-- EXERCISE DATA follows --
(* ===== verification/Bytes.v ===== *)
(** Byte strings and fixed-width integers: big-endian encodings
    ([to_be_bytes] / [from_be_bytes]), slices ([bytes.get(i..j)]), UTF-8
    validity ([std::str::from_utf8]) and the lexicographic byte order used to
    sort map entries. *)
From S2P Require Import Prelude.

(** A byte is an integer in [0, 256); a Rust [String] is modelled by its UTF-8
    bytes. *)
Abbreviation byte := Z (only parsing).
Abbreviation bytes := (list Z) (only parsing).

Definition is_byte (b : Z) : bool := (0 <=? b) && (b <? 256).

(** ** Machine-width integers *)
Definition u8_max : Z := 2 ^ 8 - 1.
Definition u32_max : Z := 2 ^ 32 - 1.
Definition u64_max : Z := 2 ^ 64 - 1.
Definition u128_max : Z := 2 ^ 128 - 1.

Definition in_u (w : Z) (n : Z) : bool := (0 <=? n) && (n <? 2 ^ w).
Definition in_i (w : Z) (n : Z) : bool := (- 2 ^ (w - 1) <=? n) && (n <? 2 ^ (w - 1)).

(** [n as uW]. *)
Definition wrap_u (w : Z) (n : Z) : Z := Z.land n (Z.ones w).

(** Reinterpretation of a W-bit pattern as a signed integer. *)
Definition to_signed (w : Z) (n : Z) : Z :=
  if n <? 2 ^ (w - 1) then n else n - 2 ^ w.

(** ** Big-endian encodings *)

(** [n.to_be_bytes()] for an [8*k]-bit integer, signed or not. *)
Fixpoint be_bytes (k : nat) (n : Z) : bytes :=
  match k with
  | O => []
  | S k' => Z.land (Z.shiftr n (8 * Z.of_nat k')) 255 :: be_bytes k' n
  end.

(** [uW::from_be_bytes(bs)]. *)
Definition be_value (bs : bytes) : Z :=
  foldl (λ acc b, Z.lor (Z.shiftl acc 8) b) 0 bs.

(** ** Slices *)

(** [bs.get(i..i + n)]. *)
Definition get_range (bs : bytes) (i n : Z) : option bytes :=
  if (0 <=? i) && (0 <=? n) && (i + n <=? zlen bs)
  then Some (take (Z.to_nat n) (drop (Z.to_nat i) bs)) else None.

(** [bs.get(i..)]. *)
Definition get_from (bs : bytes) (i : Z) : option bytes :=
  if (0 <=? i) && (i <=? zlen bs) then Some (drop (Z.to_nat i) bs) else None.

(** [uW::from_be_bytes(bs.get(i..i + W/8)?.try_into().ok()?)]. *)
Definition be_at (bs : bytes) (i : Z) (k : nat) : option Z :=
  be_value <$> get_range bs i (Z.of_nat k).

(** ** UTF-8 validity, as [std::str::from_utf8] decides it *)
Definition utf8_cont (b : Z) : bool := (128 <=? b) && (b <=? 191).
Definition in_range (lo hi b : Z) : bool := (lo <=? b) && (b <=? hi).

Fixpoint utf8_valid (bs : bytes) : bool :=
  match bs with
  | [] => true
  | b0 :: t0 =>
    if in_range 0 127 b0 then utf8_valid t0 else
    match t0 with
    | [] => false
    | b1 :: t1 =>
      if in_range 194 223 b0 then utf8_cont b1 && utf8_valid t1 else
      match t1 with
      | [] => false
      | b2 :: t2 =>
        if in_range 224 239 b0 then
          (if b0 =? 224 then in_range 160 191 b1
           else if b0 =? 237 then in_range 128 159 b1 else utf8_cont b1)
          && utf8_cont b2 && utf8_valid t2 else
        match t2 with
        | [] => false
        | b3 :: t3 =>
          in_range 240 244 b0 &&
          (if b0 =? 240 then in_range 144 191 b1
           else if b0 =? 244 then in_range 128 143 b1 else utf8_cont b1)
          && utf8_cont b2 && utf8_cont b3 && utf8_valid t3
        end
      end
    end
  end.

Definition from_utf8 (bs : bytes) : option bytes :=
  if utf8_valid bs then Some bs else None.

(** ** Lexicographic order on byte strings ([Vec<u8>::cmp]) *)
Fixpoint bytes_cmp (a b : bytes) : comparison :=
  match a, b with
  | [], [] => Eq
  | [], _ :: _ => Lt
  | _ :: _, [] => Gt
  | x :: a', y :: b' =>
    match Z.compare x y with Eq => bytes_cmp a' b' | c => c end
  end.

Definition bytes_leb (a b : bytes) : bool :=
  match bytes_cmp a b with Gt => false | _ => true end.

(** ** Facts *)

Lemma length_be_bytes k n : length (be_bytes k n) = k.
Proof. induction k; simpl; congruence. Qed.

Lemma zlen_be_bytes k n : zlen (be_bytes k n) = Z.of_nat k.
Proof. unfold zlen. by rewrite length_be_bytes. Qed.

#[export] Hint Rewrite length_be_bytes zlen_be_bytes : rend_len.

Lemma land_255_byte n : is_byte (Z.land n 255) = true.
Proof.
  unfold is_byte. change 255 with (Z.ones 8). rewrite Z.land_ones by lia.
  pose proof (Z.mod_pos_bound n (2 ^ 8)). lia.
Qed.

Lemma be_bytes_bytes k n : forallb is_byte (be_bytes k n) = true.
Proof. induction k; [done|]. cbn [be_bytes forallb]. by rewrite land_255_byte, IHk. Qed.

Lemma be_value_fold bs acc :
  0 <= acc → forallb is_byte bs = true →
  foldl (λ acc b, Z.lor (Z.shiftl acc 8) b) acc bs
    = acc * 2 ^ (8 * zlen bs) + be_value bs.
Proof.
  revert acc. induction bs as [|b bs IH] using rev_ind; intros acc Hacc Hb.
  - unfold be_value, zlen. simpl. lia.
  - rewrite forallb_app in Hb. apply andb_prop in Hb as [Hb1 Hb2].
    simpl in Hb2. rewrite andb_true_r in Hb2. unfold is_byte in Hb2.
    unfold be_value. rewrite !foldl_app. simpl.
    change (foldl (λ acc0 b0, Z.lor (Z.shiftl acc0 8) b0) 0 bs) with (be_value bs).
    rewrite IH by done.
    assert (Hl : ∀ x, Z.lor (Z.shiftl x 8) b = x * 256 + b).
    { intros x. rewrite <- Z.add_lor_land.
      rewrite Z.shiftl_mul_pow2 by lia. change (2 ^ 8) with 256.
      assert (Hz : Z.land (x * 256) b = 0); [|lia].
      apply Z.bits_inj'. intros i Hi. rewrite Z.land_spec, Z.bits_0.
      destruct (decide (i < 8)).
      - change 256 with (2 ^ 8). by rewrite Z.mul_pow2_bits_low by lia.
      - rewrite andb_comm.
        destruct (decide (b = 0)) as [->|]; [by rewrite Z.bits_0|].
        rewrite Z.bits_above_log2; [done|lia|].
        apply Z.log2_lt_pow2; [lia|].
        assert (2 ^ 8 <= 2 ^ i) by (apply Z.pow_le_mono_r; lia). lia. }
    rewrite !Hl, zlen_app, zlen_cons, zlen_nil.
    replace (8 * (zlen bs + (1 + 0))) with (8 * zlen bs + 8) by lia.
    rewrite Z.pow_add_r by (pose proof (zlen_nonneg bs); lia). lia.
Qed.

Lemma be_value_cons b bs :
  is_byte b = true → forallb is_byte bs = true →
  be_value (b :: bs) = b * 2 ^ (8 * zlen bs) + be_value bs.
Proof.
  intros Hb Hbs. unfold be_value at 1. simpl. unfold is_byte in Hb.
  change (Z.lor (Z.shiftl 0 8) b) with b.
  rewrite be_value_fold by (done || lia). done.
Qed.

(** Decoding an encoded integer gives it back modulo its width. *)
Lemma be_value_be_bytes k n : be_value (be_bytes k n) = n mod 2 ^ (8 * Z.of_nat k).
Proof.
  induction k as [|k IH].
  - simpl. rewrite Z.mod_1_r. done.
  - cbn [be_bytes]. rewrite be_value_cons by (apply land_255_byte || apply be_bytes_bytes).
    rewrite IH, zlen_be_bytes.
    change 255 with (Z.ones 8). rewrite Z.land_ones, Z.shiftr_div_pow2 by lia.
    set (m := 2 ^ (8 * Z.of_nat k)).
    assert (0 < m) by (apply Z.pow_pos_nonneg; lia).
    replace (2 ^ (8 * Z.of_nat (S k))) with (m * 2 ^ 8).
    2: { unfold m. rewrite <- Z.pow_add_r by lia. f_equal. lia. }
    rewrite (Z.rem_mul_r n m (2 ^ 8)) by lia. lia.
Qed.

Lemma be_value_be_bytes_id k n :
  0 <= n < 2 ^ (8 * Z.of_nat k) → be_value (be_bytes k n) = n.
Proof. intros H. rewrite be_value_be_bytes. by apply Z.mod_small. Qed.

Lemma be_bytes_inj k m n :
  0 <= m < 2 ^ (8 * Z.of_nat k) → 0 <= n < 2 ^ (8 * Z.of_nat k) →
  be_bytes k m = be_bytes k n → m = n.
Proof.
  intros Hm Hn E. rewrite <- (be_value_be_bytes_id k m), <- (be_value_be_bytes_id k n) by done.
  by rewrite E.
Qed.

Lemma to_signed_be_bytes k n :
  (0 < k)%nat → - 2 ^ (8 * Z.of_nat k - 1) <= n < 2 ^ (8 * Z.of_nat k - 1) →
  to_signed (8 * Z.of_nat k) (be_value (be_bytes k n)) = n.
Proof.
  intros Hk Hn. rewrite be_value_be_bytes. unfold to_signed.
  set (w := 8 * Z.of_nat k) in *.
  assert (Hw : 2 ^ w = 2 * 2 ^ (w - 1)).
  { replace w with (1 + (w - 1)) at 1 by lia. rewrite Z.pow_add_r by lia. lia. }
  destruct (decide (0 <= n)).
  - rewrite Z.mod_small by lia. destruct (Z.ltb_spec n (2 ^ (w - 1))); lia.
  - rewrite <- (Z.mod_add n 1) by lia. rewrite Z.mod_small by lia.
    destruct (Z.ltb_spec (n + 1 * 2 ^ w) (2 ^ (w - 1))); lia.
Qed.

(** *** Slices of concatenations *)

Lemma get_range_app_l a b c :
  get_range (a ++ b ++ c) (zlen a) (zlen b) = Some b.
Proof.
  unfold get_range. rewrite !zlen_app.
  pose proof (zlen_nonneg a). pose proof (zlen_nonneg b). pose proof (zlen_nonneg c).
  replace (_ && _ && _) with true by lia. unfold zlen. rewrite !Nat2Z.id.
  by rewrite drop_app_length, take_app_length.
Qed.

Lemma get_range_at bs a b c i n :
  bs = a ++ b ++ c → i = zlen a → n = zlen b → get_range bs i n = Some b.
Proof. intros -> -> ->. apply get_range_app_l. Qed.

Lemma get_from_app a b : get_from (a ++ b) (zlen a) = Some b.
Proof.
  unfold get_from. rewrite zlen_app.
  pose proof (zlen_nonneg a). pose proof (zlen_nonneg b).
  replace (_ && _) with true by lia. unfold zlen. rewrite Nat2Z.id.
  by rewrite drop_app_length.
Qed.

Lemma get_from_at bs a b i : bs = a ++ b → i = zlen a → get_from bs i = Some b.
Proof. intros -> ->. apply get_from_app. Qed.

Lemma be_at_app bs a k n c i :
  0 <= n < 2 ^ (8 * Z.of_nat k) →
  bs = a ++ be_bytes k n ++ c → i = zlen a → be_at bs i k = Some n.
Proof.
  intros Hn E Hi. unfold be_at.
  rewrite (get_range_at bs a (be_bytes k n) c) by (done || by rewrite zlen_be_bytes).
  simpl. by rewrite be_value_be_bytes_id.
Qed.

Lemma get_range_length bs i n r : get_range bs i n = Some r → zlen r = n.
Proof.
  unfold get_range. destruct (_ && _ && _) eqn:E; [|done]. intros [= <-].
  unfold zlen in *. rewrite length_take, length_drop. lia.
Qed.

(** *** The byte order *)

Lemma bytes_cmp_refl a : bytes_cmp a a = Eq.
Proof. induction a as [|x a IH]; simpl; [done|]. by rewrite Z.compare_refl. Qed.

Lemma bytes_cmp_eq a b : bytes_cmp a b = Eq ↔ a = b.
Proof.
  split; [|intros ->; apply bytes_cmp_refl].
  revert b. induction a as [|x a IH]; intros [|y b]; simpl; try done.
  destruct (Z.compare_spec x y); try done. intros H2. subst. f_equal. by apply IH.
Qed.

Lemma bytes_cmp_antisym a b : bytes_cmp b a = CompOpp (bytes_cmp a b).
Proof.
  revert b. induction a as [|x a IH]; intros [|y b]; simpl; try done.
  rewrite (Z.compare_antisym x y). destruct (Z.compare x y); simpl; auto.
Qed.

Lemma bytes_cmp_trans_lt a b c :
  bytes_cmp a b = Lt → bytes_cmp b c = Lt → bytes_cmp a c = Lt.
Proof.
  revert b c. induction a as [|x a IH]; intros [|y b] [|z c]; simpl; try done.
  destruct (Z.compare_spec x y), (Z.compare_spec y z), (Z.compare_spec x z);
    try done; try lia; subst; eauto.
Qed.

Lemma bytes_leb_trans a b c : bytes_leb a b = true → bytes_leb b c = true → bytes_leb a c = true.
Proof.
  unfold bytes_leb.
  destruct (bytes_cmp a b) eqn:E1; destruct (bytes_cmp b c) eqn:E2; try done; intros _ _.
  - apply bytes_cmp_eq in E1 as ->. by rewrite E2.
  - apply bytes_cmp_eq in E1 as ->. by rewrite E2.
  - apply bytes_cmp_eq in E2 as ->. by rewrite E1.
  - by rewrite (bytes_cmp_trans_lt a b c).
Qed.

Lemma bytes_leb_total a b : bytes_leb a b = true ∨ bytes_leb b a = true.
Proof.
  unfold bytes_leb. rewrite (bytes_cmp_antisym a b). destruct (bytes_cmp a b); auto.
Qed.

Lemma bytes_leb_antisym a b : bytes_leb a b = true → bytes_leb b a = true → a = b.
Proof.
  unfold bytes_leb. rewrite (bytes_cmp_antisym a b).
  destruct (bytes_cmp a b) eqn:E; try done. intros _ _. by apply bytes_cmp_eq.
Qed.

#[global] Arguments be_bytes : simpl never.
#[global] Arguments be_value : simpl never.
-- EXERCISE DATA concluded --
**PROBLEM STATEMENT**
Going back to the entries above, set down exactly the lines that begin at the one with "simpl. by rewrite be_value_be_bytes_id." and end at the one with "unfold get_range. destruct", both included, and nothing else.

**SOLVED PROBLEM**
  simpl. by rewrite be_value_be_bytes_id.
Qed.

Lemma get_range_length bs i n r : get_range bs i n = Some r → zlen r = n.
Proof.
  unfold get_range. destruct (_ && _ && _) eqn:E; [|done]. intros [= <-].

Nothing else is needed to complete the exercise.